→ INSTRUCTIONS FOR THE TASK:
All of the entries should be returned without a single change.

(DATA TO PROCESS)

Lemma callback_step_shutdown_inv (ev : event) (s s' : sys) :
  shutdown_inv s -> callback_step ev s = Some s' -> shutdown_inv s'.
Proof.
  intros (H1 & H2 & H3 & H4 & H5) Hstep.
  destruct (callback_step_out ev s s' Hstep)
    as (Hen & Hmain & Hlive & Hg & Hout & Hrun).
  destruct (handled_flags _ _ _ (handle_handled ev (sys_globals s)))
    as (F1 & F2 & F3 & F4 & _).
  rewrite implb_true_iff in F1.
  pose proof (handle_no_startup_failure ev (sys_globals s)
                (enabled_not_exit ev s Hen)) as Hnf.
  pose proof (callback_effects_no_start _ (handle_emits ev (sys_globals s)))
    as Hns.
  assert (Hrun' : sys_input_running s = false -> sys_input_running s' = false).
  { intros Hf. destruct (sys_input_running s') eqn:E; [| reflexivity].
    rewrite (Hrun eq_refl) in Hf. discriminate Hf. }
  unfold shutdown_inv. cbv zeta.
  rewrite Hg, Hout, Hmain, disconnect_requests_app, startup_failed_app,
    input_thread_started_app, Hnf, Hns, !orb_false_r.
  split; [| split; [| split; [| split]]].
  - intros H. destruct (F3 H) as [Hd | Hc]; auto.
  - intros H. destruct (F4 H) as [Hc | Hn]; [specialize (H2 Hc) |]; lia.
  - intros H. now destruct Hlive.
  - intros rest Hrest.
    destruct (H4 rest Hrest) as (Hn & Hne & Hfail & Hr & Hs).
    repeat split; auto.
  - intros H. destruct (H5 H) as (Hr & Hs & Hc). repeat split; auto.
Qed.

Lemma sys_run_shutdown_inv (cs : list sched) (s s' : sys) :
  shutdown_inv s -> sys_run cs s = Some s' -> shutdown_inv s'.
Proof.
  revert s. induction cs as [| c cs IH]; intros s Hinv Hrun.
  - injection Hrun as <-. exact Hinv.
  - simpl in Hrun. destruct (sys_step c s) as [s1 |] eqn:Hstep; [| discriminate].
    apply (IH s1); [| exact Hrun].
    destruct c as [r | ev]; simpl in Hstep.
    + eapply main_step_shutdown_inv; eassumption.
    + eapply callback_step_shutdown_inv; eassumption.
Qed.

(** X13. When the startup sequence fails (a subscribe call, a wait or the
    get request raises, and line 324 runs the shutdown routine with that
    exception), the input thread has not been started and never will be,
    so no user input is read; the disconnect flag is set, a disconnect has
    been requested, and the main thread has left the [try] for good. *)
Theorem startup_failure_stops_startup
  (cs : list sched) (thing prop : string) (s : sys) :
  sys_run cs (sys_init thing prop) = Some s ->
  startup_failed (sys_out s) = true ->
  sys_input_running s = false
  /\ input_thread_started (sys_out s) = false
  /\ disconnect_called (sys_globals s) = true
  /\ 1 <= disconnect_requests (sys_out s)
  /\ forall rest, sys_main s <> MainTry rest.
Proof.
  intros Hrun Hfail.
  destruct (sys_run_shutdown_inv cs _ s (shutdown_inv_init thing prop) Hrun)
    as (_ & H2 & _ & H4 & H5).
  destruct (H5 Hfail) as (Hr & Hs & Hc).
  repeat split; auto.
  intros rest Hrest. destruct (H4 rest Hrest) as (_ & _ & Hf & _).
  rewrite Hf in Hfail. discriminate Hfail.
Qed.

Lemma startup_failure_stops_startup_witness :
  exists s, sys_run failing_startup (sys_init "lamp" "color") = Some s
            /\ sys_input_running s = false
            /\ disconnect_called (sys_globals s) = true.
Proof.
  assert (H : exists s,
             sys_run failing_startup (sys_init "lamp" "color") = Some s
             /\ startup_failed (sys_out s) = true).
  { eexists. split; vm_compute; reflexivity. }
  destruct H as (s & Hs & Hf).
  destruct (startup_failure_stops_startup failing_startup "lamp" "color" s
              Hs Hf) as (Hr & _ & Hc & _).
  exists s. repeat split; assumption.
Defined.

Lemma exit_inv_init (thing prop : string) : exit_inv (sys_init thing prop).
Proof. intros H. discriminate H. Qed.

Lemma sys_step_exit_inv (c : sched) (s s' : sys) :
  exit_inv s -> sys_step c s = Some s' -> exit_inv s'.
Proof.
  unfold exit_inv. intros Hinv Hstep. destruct c as [r | ev]; simpl in Hstep.
  - unfold main_step in Hstep.
    destruct (sys_main s) as [[| i rest] | |].
    + injection Hstep as <-. exact Hinv.
    + destruct r as [| e].
      * injection Hstep as <-. cbn [sys_globals sys_out]. intros H.
        rewrite exit_entered_app, (Hinv H). reflexivity.
      * destruct (instr_may_raise i); [| discriminate].
        cbv zeta in Hstep. rewrite exit_run in Hstep. injection Hstep as <-.
        cbn [sys_globals sys_out post emitted]. intros _.
        rewrite !exit_entered_app, exit_lines_entered. now rewrite !orb_true_r.
    + destruct (is_sample_done (sys_globals s)); [| discriminate].
      injection Hstep as <-. exact Hinv.
    + discriminate.
  - destruct (callback_step_out ev s s' Hstep) as (_ & _ & _ & Hg & Hout & _).
    rewrite Hg, Hout, exit_entered_app. intros H.
    destruct (handled_exit_entered _ _ _
                (handle_handled ev (sys_globals s)) H) as [Hc | He].
    + now rewrite (Hinv Hc).
    + rewrite He. apply orb_true_r.
Qed.

Lemma sys_run_exit_inv (cs : list sched) (s s' : sys) :
  exit_inv s -> sys_run cs s = Some s' -> exit_inv s'.
Proof.
  revert s. induction cs as [| c cs IH]; intros s Hinv Hrun.
  - injection Hrun as <-. exact Hinv.
  - simpl in Hrun. destruct (sys_step c s) as [s1 |] eqn:Hstep; [| discriminate].
    apply (IH s1); [| exact Hrun]. eapply sys_step_exit_inv; eassumption.
Qed.

(** X14. The process ends only after the shutdown routine has been
    entered: in every execution from line 267 on, when the main thread has
    returned from waiting on [is_sample_done], that flag and
    [disconnect_called] are set and the opening line of the shutdown
    routine has been printed; and from then on nothing runs any more. *)
Theorem process_ends_only_after_shutdown
  (cs : list sched) (thing prop : string) (s : sys) :
  sys_run cs (sys_init thing prop) = Some s ->
  sys_main s = MainExited ->
  is_sample_done (sys_globals s) = true
  /\ disconnect_called (sys_globals s) = true
  /\ exit_entered (sys_out s) = true
  /\ forall c, sys_step c s = None.
Proof.
  intros Hrun Hexit.
  destruct (sys_run_shutdown_inv cs _ s (shutdown_inv_init thing prop) Hrun)
    as (H1 & _ & H3 & _).
  pose proof (sys_run_exit_inv cs _ s (exit_inv_init thing prop) Hrun) as He.
  pose proof (H3 Hexit) as Hd. pose proof (H1 Hd) as Hc.
  split; [exact Hd |]. split; [exact Hc |]. split; [exact (He Hc) |].
  intros [r | ev]; simpl.
  - unfold main_step. now rewrite Hexit.
  - unfold callback_step. now rewrite Hexit.
Qed.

(End DATA TO PROCESS)

→ EXERCISE RESPONSE:
Lemma callback_step_shutdown_inv (ev : event) (s s' : sys) :
  shutdown_inv s -> callback_step ev s = Some s' -> shutdown_inv s'.
Proof.
  intros (H1 & H2 & H3 & H4 & H5) Hstep.
  destruct (callback_step_out ev s s' Hstep)
    as (Hen & Hmain & Hlive & Hg & Hout & Hrun).
  destruct (handled_flags _ _ _ (handle_handled ev (sys_globals s)))
    as (F1 & F2 & F3 & F4 & _).
  rewrite implb_true_iff in F1.
  pose proof (handle_no_startup_failure ev (sys_globals s)
                (enabled_not_exit ev s Hen)) as Hnf.
  pose proof (callback_effects_no_start _ (handle_emits ev (sys_globals s)))
    as Hns.
  assert (Hrun' : sys_input_running s = false -> sys_input_running s' = false).
  { intros Hf. destruct (sys_input_running s') eqn:E; [| reflexivity].
    rewrite (Hrun eq_refl) in Hf. discriminate Hf. }
  unfold shutdown_inv. cbv zeta.
  rewrite Hg, Hout, Hmain, disconnect_requests_app, startup_failed_app,
    input_thread_started_app, Hnf, Hns, !orb_false_r.
  split; [| split; [| split; [| split]]].
  - intros H. destruct (F3 H) as [Hd | Hc]; auto.
  - intros H. destruct (F4 H) as [Hc | Hn]; [specialize (H2 Hc) |]; lia.
  - intros H. now destruct Hlive.
  - intros rest Hrest.
    destruct (H4 rest Hrest) as (Hn & Hne & Hfail & Hr & Hs).
    repeat split; auto.
  - intros H. destruct (H5 H) as (Hr & Hs & Hc). repeat split; auto.
Qed.

Lemma sys_run_shutdown_inv (cs : list sched) (s s' : sys) :
  shutdown_inv s -> sys_run cs s = Some s' -> shutdown_inv s'.
Proof.
  revert s. induction cs as [| c cs IH]; intros s Hinv Hrun.
  - injection Hrun as <-. exact Hinv.
  - simpl in Hrun. destruct (sys_step c s) as [s1 |] eqn:Hstep; [| discriminate].
    apply (IH s1); [| exact Hrun].
    destruct c as [r | ev]; simpl in Hstep.
    + eapply main_step_shutdown_inv; eassumption.
    + eapply callback_step_shutdown_inv; eassumption.
Qed.

(** X13. When the startup sequence fails (a subscribe call, a wait or the
    get request raises, and line 324 runs the shutdown routine with that
    exception), the input thread has not been started and never will be,
    so no user input is read; the disconnect flag is set, a disconnect has
    been requested, and the main thread has left the [try] for good. *)
Theorem startup_failure_stops_startup
  (cs : list sched) (thing prop : string) (s : sys) :
  sys_run cs (sys_init thing prop) = Some s ->
  startup_failed (sys_out s) = true ->
  sys_input_running s = false
  /\ input_thread_started (sys_out s) = false
  /\ disconnect_called (sys_globals s) = true
  /\ 1 <= disconnect_requests (sys_out s)
  /\ forall rest, sys_main s <> MainTry rest.
Proof.
  intros Hrun Hfail.
  destruct (sys_run_shutdown_inv cs _ s (shutdown_inv_init thing prop) Hrun)
    as (_ & H2 & _ & H4 & H5).
  destruct (H5 Hfail) as (Hr & Hs & Hc).
  repeat split; auto.
  intros rest Hrest. destruct (H4 rest Hrest) as (_ & _ & Hf & _).
  rewrite Hf in Hfail. discriminate Hfail.
Qed.

Lemma startup_failure_stops_startup_witness :
  exists s, sys_run failing_startup (sys_init "lamp" "color") = Some s
            /\ sys_input_running s = false
            /\ disconnect_called (sys_globals s) = true.
Proof.
  assert (H : exists s,
             sys_run failing_startup (sys_init "lamp" "color") = Some s
             /\ startup_failed (sys_out s) = true).
  { eexists. split; vm_compute; reflexivity. }
  destruct H as (s & Hs & Hf).
  destruct (startup_failure_stops_startup failing_startup "lamp" "color" s
              Hs Hf) as (Hr & _ & Hc & _).
  exists s. repeat split; assumption.
Defined.

Lemma exit_inv_init (thing prop : string) : exit_inv (sys_init thing prop).
Proof. intros H. discriminate H. Qed.

Lemma sys_step_exit_inv (c : sched) (s s' : sys) :
  exit_inv s -> sys_step c s = Some s' -> exit_inv s'.
Proof.
  unfold exit_inv. intros Hinv Hstep. destruct c as [r | ev]; simpl in Hstep.
  - unfold main_step in Hstep.
    destruct (sys_main s) as [[| i rest] | |].
    + injection Hstep as <-. exact Hinv.
    + destruct r as [| e].
      * injection Hstep as <-. cbn [sys_globals sys_out]. intros H.
        rewrite exit_entered_app, (Hinv H). reflexivity.
      * destruct (instr_may_raise i); [| discriminate].
        cbv zeta in Hstep. rewrite exit_run in Hstep. injection Hstep as <-.
        cbn [sys_globals sys_out post emitted]. intros _.
        rewrite !exit_entered_app, exit_lines_entered. now rewrite !orb_true_r.
    + destruct (is_sample_done (sys_globals s)); [| discriminate].
      injection Hstep as <-. exact Hinv.
    + discriminate.
  - destruct (callback_step_out ev s s' Hstep) as (_ & _ & _ & Hg & Hout & _).
    rewrite Hg, Hout, exit_entered_app. intros H.
    destruct (handled_exit_entered _ _ _
                (handle_handled ev (sys_globals s)) H) as [Hc | He].
    + now rewrite (Hinv Hc).
    + rewrite He. apply orb_true_r.
Qed.

Lemma sys_run_exit_inv (cs : list sched) (s s' : sys) :
  exit_inv s -> sys_run cs s = Some s' -> exit_inv s'.
Proof.
  revert s. induction cs as [| c cs IH]; intros s Hinv Hrun.
  - injection Hrun as <-. exact Hinv.
  - simpl in Hrun. destruct (sys_step c s) as [s1 |] eqn:Hstep; [| discriminate].
    apply (IH s1); [| exact Hrun]. eapply sys_step_exit_inv; eassumption.
Qed.

(** X14. The process ends only after the shutdown routine has been
    entered: in every execution from line 267 on, when the main thread has
    returned from waiting on [is_sample_done], that flag and
    [disconnect_called] are set and the opening line of the shutdown
    routine has been printed; and from then on nothing runs any more. *)
Theorem process_ends_only_after_shutdown
  (cs : list sched) (thing prop : string) (s : sys) :
  sys_run cs (sys_init thing prop) = Some s ->
  sys_main s = MainExited ->
  is_sample_done (sys_globals s) = true
  /\ disconnect_called (sys_globals s) = true
  /\ exit_entered (sys_out s) = true
  /\ forall c, sys_step c s = None.
Proof.
  intros Hrun Hexit.
  destruct (sys_run_shutdown_inv cs _ s (shutdown_inv_init thing prop) Hrun)
    as (H1 & _ & H3 & _).
  pose proof (sys_run_exit_inv cs _ s (exit_inv_init thing prop) Hrun) as He.
  pose proof (H3 Hexit) as Hd. pose proof (H1 Hd) as Hc.
  split; [exact Hd |]. split; [exact Hc |]. split; [exact (He Hc) |].
  intros [r | ev]; simpl.
  - unfold main_step. now rewrite Hexit.
  - unfold callback_step. now rewrite Hexit.
Qed.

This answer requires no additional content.